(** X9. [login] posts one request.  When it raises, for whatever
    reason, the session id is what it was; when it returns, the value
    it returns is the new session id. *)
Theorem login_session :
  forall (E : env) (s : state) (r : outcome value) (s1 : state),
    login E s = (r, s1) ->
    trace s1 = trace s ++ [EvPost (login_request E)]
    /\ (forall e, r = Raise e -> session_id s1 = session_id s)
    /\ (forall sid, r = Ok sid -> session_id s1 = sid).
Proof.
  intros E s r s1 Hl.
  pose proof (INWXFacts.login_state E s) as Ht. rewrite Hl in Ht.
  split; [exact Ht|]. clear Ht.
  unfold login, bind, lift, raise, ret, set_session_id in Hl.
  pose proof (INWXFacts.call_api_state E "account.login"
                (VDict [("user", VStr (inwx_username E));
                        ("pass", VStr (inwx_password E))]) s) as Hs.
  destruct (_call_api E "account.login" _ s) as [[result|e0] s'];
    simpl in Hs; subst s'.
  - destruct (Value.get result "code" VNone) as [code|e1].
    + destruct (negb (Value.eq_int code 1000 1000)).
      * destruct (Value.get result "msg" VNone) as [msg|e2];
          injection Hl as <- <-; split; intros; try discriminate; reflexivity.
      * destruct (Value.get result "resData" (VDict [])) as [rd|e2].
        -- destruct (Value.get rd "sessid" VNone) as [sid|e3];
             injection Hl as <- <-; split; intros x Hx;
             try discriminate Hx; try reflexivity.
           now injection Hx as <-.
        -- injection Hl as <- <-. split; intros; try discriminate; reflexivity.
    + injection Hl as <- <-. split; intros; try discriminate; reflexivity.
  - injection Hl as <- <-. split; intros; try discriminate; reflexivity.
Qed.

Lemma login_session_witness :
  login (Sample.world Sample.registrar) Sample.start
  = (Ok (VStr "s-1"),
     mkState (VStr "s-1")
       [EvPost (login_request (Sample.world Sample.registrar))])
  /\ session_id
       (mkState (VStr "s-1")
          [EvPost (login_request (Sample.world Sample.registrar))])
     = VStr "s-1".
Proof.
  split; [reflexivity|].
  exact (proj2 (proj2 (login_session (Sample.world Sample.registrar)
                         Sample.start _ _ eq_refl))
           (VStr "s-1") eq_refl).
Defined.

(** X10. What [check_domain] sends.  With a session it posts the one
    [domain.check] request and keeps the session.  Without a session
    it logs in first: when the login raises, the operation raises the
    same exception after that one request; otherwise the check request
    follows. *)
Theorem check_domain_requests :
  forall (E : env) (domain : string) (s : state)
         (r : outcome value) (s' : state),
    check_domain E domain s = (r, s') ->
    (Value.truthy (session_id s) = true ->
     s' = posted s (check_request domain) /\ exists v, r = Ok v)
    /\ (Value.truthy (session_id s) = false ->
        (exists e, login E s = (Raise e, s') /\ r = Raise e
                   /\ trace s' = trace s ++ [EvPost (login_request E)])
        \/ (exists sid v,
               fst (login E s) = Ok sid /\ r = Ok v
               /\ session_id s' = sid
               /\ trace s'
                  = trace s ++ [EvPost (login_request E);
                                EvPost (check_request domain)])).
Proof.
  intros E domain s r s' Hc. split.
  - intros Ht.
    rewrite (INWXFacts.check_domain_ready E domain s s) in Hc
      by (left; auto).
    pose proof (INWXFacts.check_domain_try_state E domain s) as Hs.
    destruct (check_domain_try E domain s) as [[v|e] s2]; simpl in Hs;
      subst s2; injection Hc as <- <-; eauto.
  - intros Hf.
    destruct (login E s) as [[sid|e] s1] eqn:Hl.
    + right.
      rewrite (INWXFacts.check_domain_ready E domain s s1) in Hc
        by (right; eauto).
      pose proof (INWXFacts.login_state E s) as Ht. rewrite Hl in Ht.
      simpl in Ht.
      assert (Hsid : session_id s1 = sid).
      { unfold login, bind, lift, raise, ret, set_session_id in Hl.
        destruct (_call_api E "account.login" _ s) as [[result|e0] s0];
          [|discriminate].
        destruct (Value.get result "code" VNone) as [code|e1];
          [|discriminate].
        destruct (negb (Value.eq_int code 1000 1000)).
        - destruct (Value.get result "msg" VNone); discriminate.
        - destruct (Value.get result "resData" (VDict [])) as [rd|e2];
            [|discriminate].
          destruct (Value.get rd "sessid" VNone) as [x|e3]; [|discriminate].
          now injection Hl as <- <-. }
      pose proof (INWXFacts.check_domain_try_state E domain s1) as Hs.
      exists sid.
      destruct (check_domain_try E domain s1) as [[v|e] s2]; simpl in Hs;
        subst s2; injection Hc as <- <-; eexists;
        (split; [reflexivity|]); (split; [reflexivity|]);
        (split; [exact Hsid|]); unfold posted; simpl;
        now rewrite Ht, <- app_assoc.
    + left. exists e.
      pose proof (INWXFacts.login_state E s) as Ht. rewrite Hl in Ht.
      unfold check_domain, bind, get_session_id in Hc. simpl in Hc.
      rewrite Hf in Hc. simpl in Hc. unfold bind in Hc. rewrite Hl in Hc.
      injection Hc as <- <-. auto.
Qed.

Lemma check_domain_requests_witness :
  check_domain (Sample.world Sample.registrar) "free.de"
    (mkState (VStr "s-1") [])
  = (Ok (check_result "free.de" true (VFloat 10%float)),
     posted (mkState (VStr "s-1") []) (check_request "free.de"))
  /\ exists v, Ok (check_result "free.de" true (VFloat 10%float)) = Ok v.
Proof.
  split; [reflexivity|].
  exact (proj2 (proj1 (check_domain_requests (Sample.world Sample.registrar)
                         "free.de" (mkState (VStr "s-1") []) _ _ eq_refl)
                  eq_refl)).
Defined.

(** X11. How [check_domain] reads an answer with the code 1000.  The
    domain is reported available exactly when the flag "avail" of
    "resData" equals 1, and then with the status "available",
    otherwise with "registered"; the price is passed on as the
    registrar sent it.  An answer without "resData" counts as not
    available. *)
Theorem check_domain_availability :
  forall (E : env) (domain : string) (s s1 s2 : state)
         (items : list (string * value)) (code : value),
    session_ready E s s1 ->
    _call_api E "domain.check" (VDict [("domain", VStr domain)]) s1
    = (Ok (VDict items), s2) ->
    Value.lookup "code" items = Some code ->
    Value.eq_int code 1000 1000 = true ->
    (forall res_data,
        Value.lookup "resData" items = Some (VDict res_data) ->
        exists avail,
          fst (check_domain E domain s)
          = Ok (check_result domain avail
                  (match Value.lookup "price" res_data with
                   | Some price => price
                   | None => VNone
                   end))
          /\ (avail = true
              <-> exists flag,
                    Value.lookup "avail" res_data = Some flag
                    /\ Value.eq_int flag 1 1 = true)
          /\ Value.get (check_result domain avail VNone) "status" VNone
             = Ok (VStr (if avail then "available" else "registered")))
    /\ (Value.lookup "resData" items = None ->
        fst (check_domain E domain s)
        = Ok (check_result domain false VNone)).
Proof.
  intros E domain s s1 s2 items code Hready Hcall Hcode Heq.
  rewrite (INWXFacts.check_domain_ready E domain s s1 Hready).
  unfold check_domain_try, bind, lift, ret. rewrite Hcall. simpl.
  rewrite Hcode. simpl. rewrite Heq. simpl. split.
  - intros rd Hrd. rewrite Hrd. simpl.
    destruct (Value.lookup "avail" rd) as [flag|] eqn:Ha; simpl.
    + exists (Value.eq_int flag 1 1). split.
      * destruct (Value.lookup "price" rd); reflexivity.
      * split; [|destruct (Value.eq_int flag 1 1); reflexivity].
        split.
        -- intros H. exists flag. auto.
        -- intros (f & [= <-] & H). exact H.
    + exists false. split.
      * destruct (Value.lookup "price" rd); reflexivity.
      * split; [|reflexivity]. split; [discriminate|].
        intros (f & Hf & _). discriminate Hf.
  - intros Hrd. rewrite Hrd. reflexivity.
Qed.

What you will do: Your task is to transcribe, with no changes, only the lines of the listing above that lie between the line holding "Sample.start _ _" and the line holding "s) = false ->", inclusive.

Output for this exercise:
                         Sample.start _ _ eq_refl))
           (VStr "s-1") eq_refl).
Defined.

(** X10. What [check_domain] sends.  With a session it posts the one
    [domain.check] request and keeps the session.  Without a session
    it logs in first: when the login raises, the operation raises the
    same exception after that one request; otherwise the check request
    follows. *)
Theorem check_domain_requests :
  forall (E : env) (domain : string) (s : state)
         (r : outcome value) (s' : state),
    check_domain E domain s = (r, s') ->
    (Value.truthy (session_id s) = true ->
     s' = posted s (check_request domain) /\ exists v, r = Ok v)
    /\ (Value.truthy (session_id s) = false ->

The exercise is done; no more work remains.